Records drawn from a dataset
== == ==

(** The keys come out oldest first: the loop collects them newest
    first and the final [out[::-1]] undoes that. *)
Lemma get_args_MappedFuture (x : Fut) k :
  get_args (MappedFuture x k) = get_args x ++ [k].
Proof.
  unfold get_args. simpl. rewrite get_args_loop_acc.
  by rewrite rev_app_distr.
Qed.

Lemma subscripts_app v ks1 ks2 :
  subscripts subscript v (ks1 ++ ks2)
  = (w ← subscripts subscript v ks1; subscripts subscript w ks2).
Proof.
  revert v. induction ks1 as [|k ks1 IH]; intros v; simpl; [done|].
  destruct (subscript v k) as [v'|e]; simpl; [apply IH|done].
Qed.

Lemma project_Ok (f : Fut) ks :
  Forall (λ k, isinstance_json_key k = true) ks →
  ∃ g, project isinstance_json_key f ks = Ok g ∧
       get_origin g = get_origin f ∧
       get_args g = get_args f ++ ks ∧
       (ks ≠ [] → ∃ x k, g = MappedFuture x k).
Proof.
  intros Hks. revert f.
  induction Hks as [|k ks Hk _ IH]; intros f; simpl.
  - exists f. by rewrite app_nil_r.
  - unfold __getitem__. rewrite Hk. simpl.
    destruct (IH (MappedFuture f k)) as (g & Hg & Ho & Ha & Hm).
    exists g. split_and!; try done.
    + rewrite Ha, get_args_MappedFuture. by rewrite <-app_assoc.
    + intros _. destruct ks as [|k' ks'].
      * simpl in Hg. injection Hg as <-. eauto.
      * by apply Hm.
Qed.

(** Reading any future is reading its origin and indexing along its
    key path. *)
Lemma get_task_result_path (f : Fut) :
  result_of f =
  (out ← Origin_get_task_result task_get_task_result (get_origin f);
   subscripts subscript out (get_args f)).
Proof.
  destruct f as [o|x k]; [|done].
  simpl. by rewrite bind_Ok_r.
Qed.

(** Reading a chain of projections is the loop of
    [MappedFuture.get_task_result] run on the keys of the chain. *)
Lemma get_task_result_project (f : Fut) (ks : list pyobj) :
  Forall (λ k, isinstance_json_key k = true) ks →
  ∃ g, project isinstance_json_key f ks = Ok g ∧
       result_of g = (out ← result_of f; subscripts subscript out ks).
Proof.
  intros Hks.
  destruct (project_Ok f ks Hks) as (g & Hg & Ho & Ha & _).
  exists g. split; [done|].
  rewrite !get_task_result_path, Ho, Ha, bind_assoc.
  destruct (Origin_get_task_result _ _) as [out|e]; simpl; [|done].
  apply subscripts_app.
Qed.

(** The loop indexes as the nested expression does. *)
Lemma subscripts_index_nested (r : result pyobj) (ks : list pyobj) :
  (out ← r; subscripts subscript out ks) = index_nested subscript r ks.
Proof.
  revert r. induction ks as [|k ks IH]; intros r.
  - apply bind_Ok_r.
  - change (index_nested subscript r (k :: ks))
      with (index_nested subscript
              (match r with Ok v => subscript v k | Raise e => Raise e end) ks).
    rewrite <-IH. by destruct r.
Qed.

== == ==

→ **TASK ITEM**
Copy the entries above exactly, but only from the line holding "- exists f. by rewrite app_nil_r." through the line holding "rewrite !get_task_result_path, Ho, Ha, bind_assoc.", both included.

→ **RESULT OF THIS EXERCISE**
  - exists f. by rewrite app_nil_r.
  - unfold __getitem__. rewrite Hk. simpl.
    destruct (IH (MappedFuture f k)) as (g & Hg & Ho & Ha & Hm).
    exists g. split_and!; try done.
    + rewrite Ha, get_args_MappedFuture. by rewrite <-app_assoc.
    + intros _. destruct ks as [|k' ks'].
      * simpl in Hg. injection Hg as <-. eauto.
      * by apply Hm.
Qed.

(** Reading any future is reading its origin and indexing along its
    key path. *)
Lemma get_task_result_path (f : Fut) :
  result_of f =
  (out ← Origin_get_task_result task_get_task_result (get_origin f);
   subscripts subscript out (get_args f)).
Proof.
  destruct f as [o|x k]; [|done].
  simpl. by rewrite bind_Ok_r.
Qed.

(** Reading a chain of projections is the loop of
    [MappedFuture.get_task_result] run on the keys of the chain. *)
Lemma get_task_result_project (f : Fut) (ks : list pyobj) :
  Forall (λ k, isinstance_json_key k = true) ks →
  ∃ g, project isinstance_json_key f ks = Ok g ∧
       result_of g = (out ← result_of f; subscripts subscript out ks).
Proof.
  intros Hks.
  destruct (project_Ok f ks Hks) as (g & Hg & Ho & Ha & _).
  exists g. split; [done|].
  rewrite !get_task_result_path, Ho, Ha, bind_assoc.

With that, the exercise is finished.